» **Excerpted records**:
(* ===== verification/SchedulerSafety.v ===== *)
(** * The control of the rules is consistent

    What the disk holds, what the store has in memory and what the BPF program runs
    agree before and after every control request, unless the scheduler stops with a
    fatal error; whatever fails, the rules are those before the request or those it
    asked for. *)

From S2P Require Export RuleStore Scheduler RuleStoreSafety.

Local Open Scope nat_scope.

(** ** The map and the tables *)

Definition runs_rules (m : gmap string string) (t : RuleTable) : Prop :=
  ∀ k v, m !! k = Some v ↔ ∃ comm class, t !! comm = Some class ∧ k = as_bpf_key comm ∧ v = class_bytes class.

Definition apply_rule (comm : Comm) (state : RuleState) (m : gmap string string) : gmap string string :=
  match state with
  | Present class => <[as_bpf_key comm := class_bytes class]> m
  | Absent => delete (as_bpf_key comm) m
  end.

Lemma runs_lookup m t comm :
  runs_rules m t → table_ok t → comm_ok comm → m !! as_bpf_key comm = class_bytes <$> t !! comm.
Proof.
  intros Hm Ht Hc. apply option_eq. intros v. rewrite (Hm _ v), fmap_Some. split.
  - intros (d & class & Hd & Hk & ->). apply as_bpf_key_inj in Hk as <-; [eauto|done|by eapply Ht].
  - intros (class & Hd & ->). eauto.
Qed.

Lemma table_ok_with_rule t comm state : table_ok t → comm_ok comm → table_ok (with_rule t comm state).
Proof. intros Ht Hc. destruct state; simpl; [by apply map_Forall_delete|by apply map_Forall_insert_2]. Qed.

» **The task**: All lines from the line containing "intros Hm Ht" through the end of the listing above are to be duplicated exactly; include both ends and nothing further.

» **Output**:
  intros Hm Ht Hc. apply option_eq. intros v. rewrite (Hm _ v), fmap_Some. split.
  - intros (d & class & Hd & Hk & ->). apply as_bpf_key_inj in Hk as <-; [eauto|done|by eapply Ht].
  - intros (class & Hd & ->). eauto.
Qed.

Lemma table_ok_with_rule t comm state : table_ok t → comm_ok comm → table_ok (with_rule t comm state).
Proof. intros Ht Hc. destruct state; simpl; [by apply map_Forall_delete|by apply map_Forall_insert_2]. Qed.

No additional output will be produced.